MRUnit Create HBase Result Properly

689 Views Asked by At

I have a mapreduce job where the mapper reads from several HBase tables. It works fine on my cluster. I am writing some unit tests retroactively with MRUnit. I am attempting to compose a Result object from a list of manually instantiated KeyValue objects for use as the input to the map() method. Only the first KeyValue object in the list seems to get retained in the Result object when I subsequently attempt to read my several columns in the map() method -- the others are null. In the below I have a single column family named "0".

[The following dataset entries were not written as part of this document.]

(** C9, as amended: [build_chart_repair_prompt] is deterministic: its
    result is a function of the two objects it is given and of nothing else
    in the world.  When [json.dumps(widget_block, ensure_ascii=False,
    indent=2)] yields a text and the errors are a list of strings, the
    prompt is the fixed head, that text, the fixed middle, the errors each
    after a dash and a space and joined by line feeds in the order given,
    and the fixed tail; with no errors the part between middle and tail is
    empty and the prompt is produced all the same.  The errors section is
    one line per error, each line the dash, the space and the error, when
    no error holds a line feed. *)
Theorem prompt_layout wb errs w :
  (forall w2,
     heap w2 !!! wb = heap w !!! wb ->
     heap w2 !!! errs = heap w !!! errs ->
     fst (build_chart_repair_prompt X wb errs w2)
     = fst (build_chart_repair_prompt X wb errs w)) /\
  (forall block_json es,
     ext_json_dumps X (heap w !!! wb) false (Some 2) = Return block_json ->
     heap w !!! errs = PList (map PStr es) ->
     fst (build_chart_repair_prompt X wb errs w)
     = Return (PROMPT_HEAD +:+ block_json +:+ PROMPT_MIDDLE
               +:+ String.concat nl (map (fun e => "- " +:+ e) es)
               +:+ PROMPT_TAIL) /\
     (es = [] ->
      fst (build_chart_repair_prompt X wb errs w)
      = Return (PROMPT_HEAD +:+ block_json +:+ PROMPT_MIDDLE
                +:+ "" +:+ PROMPT_TAIL)) /\
     (es <> [] ->
      Forall (fun e => count_nl e = 0) es ->
      lines_of (String.concat nl (map (fun e => "- " +:+ e) es))
      = map (fun e => "- " +:+ e) es)).
Proof.
  split.
  - intros w2 H1 H2.
    cbv [build_chart_repair_prompt mbind M_bind mret M_ret load json_dumps
         iter_list raise].
    rewrite H1.
    destruct (ext_json_dumps X (heap w !!! wb) false (Some 2));
      [|reflexivity].
    cbn [record_call heap]. rewrite H2.
    destruct (heap w !!! errs); reflexivity.
  - intros block_json es Hd He.
    assert (Hrun :
      fst (build_chart_repair_prompt X wb errs w)
      = Return (PROMPT_HEAD +:+ block_json +:+ PROMPT_MIDDLE
                +:+ String.concat nl (map (fun e => "- " +:+ e) es)
                +:+ PROMPT_TAIL)).
    { cbv [build_chart_repair_prompt mbind M_bind mret M_ret load json_dumps
           iter_list].
      rewrite Hd. cbn [record_call heap]. rewrite He. cbn [fst].
      unfold errors_text_of. rewrite map_map. reflexivity. }
    split; [exact Hrun|]. split; [intros ->; exact Hrun|].
    intros Hne Hall. apply lines_of_join.
    + destruct es; [congruence | discriminate].
    + apply Forall_map. eapply Forall_impl; [exact Hall|].
      intros e He0. cbn beta. rewrite count_nl_app. exact He0.
Qed.

(** ** C10 *)

(** C10: when the model's reply is falsy (empty text, [None]) the closure
    returns [None] and the world is as the model left it: [json.loads] is
    not called in the whole run.  When the reply parses to a value that is
    not a dict, the closure returns that value as it is. *)
Theorem falsy_reply_and_non_dict eng wb errs w response w1 :
  render_and_invoke X eng wb errs w = (Return response, w1) ->
  (py_truthy response = false ->
   repair_of X eng wb errs w = (Return PNone, w1)
   /\ forall s,
        ~ In (Call_json_loads s)
             (new_calls w (snd (repair_of X eng wb errs w)))) /\
  (forall v,
     py_truthy response = true ->
     ext_json_loads X response = Return v ->
     is_dict v = false ->
     fst (repair_of X eng wb errs w) = Return v /\ is_dict v = false).
Proof.
  intros Hr.
  pose proof (render_makes_no_parse eng wb errs w) as Hn.
  rewrite repair_of_three_step.
  cbv [three_step_repair attempt]. rewrite bind_run.
  rewrite Hr in *. unfold parse_reply, json_loads. split.
  - intros ->. split; [reflexivity|]. exact Hn.
  - intros v -> -> Hd. split; [reflexivity | exact Hd].
Qed.

(** ** Further properties of the module *)

(** *** Helpers *)

Lemma attempt_trace eng wb errs w :
  exists prompt response l,
    calls (snd (attempt X eng wb errs w)) = calls w ++ l /\
    l `prefix_of` steps_of eng (settings w) (heap w !!! wb) prompt response.
Proof.
  unfold_run.
  repeat destruct_ext.
  all: eexists _, _, _; split;
    [cbn [record_call calls snd]; rewrite <- ?app_assoc;
     first [reflexivity | symmetry; apply app_nil_r]|].
  all: unfold steps_of; cbn [app].
  all: repeat (first [apply prefix_cons | apply prefix_nil]).
  Unshelve. all: first [exact "" | exact PNone].
Qed.

Lemma attempt_keeps_sink eng wb errs w :
  sink (snd (attempt X eng wb errs w)) = sink w.
Proof. unfold_run. repeat destruct_ext. all: reflexivity. Qed.

Lemma repair_calls eng wb errs w :
  calls (snd (repair_of X eng wb errs w))
  = calls (snd (attempt X eng wb errs w)).
Proof.
  rewrite repair_of_three_step. apply three_step_calls.
Qed.

Lemma filter_prefix_length {A} (p : A -> bool) (l k : list A) :
  l `prefix_of` k ->
  length (List.filter p l) <= length (List.filter p k).
Proof.
  intros [k' ->]. rewrite List.filter_app, length_app. lia.
Qed.

Lemma count_nl_join_lines es :
  es <> [] ->
  count_nl (String.concat nl (map (fun e => "- " +:+ e) es)) + 1
  = length es + sum_list (map count_nl es).
Proof.
  induction es as [|e es IH]; [congruence|]. intros _.
  destruct es as [|e' es].
  - change (count_nl ("- " +:+ e) + 1 = 1 + (count_nl e + 0)).
    rewrite count_nl_app. change (count_nl "- ") with 0. lia.
  - assert (e' :: es <> []) as Hne by discriminate.
    specialize (IH Hne).
    change (String.concat nl (map (fun e => "- " +:+ e) (e :: e' :: es)))
      with (("- " +:+ e) +:+ nl
            +:+ String.concat nl (map (fun e => "- " +:+ e) (e' :: es))).
    set (rest := String.concat nl (map (fun e => "- " +:+ e) (e' :: es))) in *.
    rewrite !count_nl_app.
    change (count_nl nl) with 1. change (count_nl "- ") with 0.
    change (length (e :: e' :: es)) with (S (length (e' :: es))).
    change (sum_list (map count_nl (e :: e' :: es)))
      with (count_nl e + sum_list (map count_nl (e' :: es))).
    lia.
Qed.

(** *** X1 *)

(** X1: the list that [create_llm_repair_functions] returns holds the
    closures of the configured engines in the fixed order Report, Forum,
    Insight, Media, each once: it has at most four elements and no function
    name twice. *)
Theorem created_in_engine_order w :
  exists fs w',
    create_llm_repair_functions X w = (Return fs, w') /\
    fs = map (function_of X) (List.filter (configured (settings w)) all_engines) /\
    map fn_name fs `sublist_of` map function_name all_engines /\
    NoDup (map fn_name fs) /\
    length fs <= 4.
Proof.
  destruct (create_spec w) as [w' Hs].
  eexists _, w'. split; [exact Hs|]. split; [reflexivity|].
  cbv [all_engines List.filter].
  destruct (configured (settings w) ReportEngine),
    (configured (settings w) ForumEngine),
    (configured (settings w) InsightEngine),
    (configured (settings w) MediaEngine);
    cbn [map function_of fn_name function_name length].
  all: split; [|split; [|lia]].
  all: try (repeat first [apply sublist_nil | apply sublist_skip
                         | apply sublist_cons]; fail).
  all: repeat first [apply NoDup_nil_2 | apply NoDup_cons_2];
    rewrite ?elem_of_cons, ?elem_of_nil; intros H;
    repeat destruct H as [H|H]; try discriminate H; exact H.
Qed.

(** *** X2 *)

(** X2: [create_llm_repair_functions] always returns; it creates no client
    and calls nothing outside the module, leaves the settings and the
    caller's objects alone, and logs one WARNING when no engine is
    configured and nothing otherwise. *)
Theorem create_only_warns w :
  is_Return (fst (create_llm_repair_functions X w)) = true /\
  settings (snd (create_llm_repair_functions X w)) = settings w /\
  heap (snd (create_llm_repair_functions X w)) = heap w /\
  calls (snd (create_llm_repair_functions X w)) = calls w /\
  outside (snd (create_llm_repair_functions X w)) = outside w /\
  sink (snd (create_llm_repair_functions X w))
  = sink w ++ (if existsb (configured (settings w)) all_engines
               then []
               else [(WARNING, NO_ENGINE_WARNING)]).
Proof.
  cbv [create_llm_repair_functions read_settings all_engines existsb
       configured api_key_of base_url_of model_name_of mbind M_bind].
  destruct (truthy (REPORT_ENGINE_API_KEY (settings w))
            && truthy (REPORT_ENGINE_BASE_URL (settings w)));
  destruct (truthy (FORUM_HOST_API_KEY (settings w))
            && truthy (FORUM_HOST_BASE_URL (settings w)));
  destruct (truthy (INSIGHT_ENGINE_API_KEY (settings w))
            && truthy (INSIGHT_ENGINE_BASE_URL (settings w)));
  destruct (truthy (MEDIA_ENGINE_API_KEY (settings w))
            && truthy (MEDIA_ENGINE_BASE_URL (settings w)));
  cbn [orb app list_truthy length Nat.eqb negb logger_warning mret M_ret
       log_to fst snd settings heap calls outside sink is_Return];
  rewrite ?app_nil_r; repeat split.
Qed.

private MapDriver<ImmutableBytesWritable, Result, Text, Text> mapDriver;
private HopperHbaseMapper hopperHbaseMapper;

@Before
public void setUp() {    
  hopperHbaseMapper = new HopperHbaseMapper();
  mapDriver = MapDriver.newMapDriver(hopperHbaseMapper);    
}

@Test
public void testMapHbase() throws Exception {    
  String testKey = "123";
  ImmutableBytesWritable key = new ImmutableBytesWritable(testKey.getBytes());    
  List<KeyValue> keyValues = new ArrayList<KeyValue>();
  KeyValue keyValue1 = new KeyValue(testKey.getBytes(), "0".getBytes(), "first_name".getBytes(), "Joe".getBytes());
  KeyValue keyValue2 = new KeyValue(testKey.getBytes(), "0".getBytes(), "last_name".getBytes(), "Blow".getBytes());
  keyValues.add(keyValue1);
  keyValues.add(keyValue2);
  Result result = new Result(keyValues);
  mapDriver.withInput(key, result);
  mapDriver.withOutput(new Text(testKey), new Text(testKey + "\tJoe\tBlow"));
  mapDriver.runTest();
}

Am I creating the Result object incorrectly? As mentioned, the mapper works fine on real HBase data on my cluster, so I believe it is my test setup that is at fault.

2

There are 2 best solutions below

0
On

In the newest Hbase libraries Result method is deprecated so we should use Result.create method instead. Writing my solution I faced the same problem as question author. The solution was found in a comment from Sakthivel. Here is Sakthivel solution implemented in Scala language.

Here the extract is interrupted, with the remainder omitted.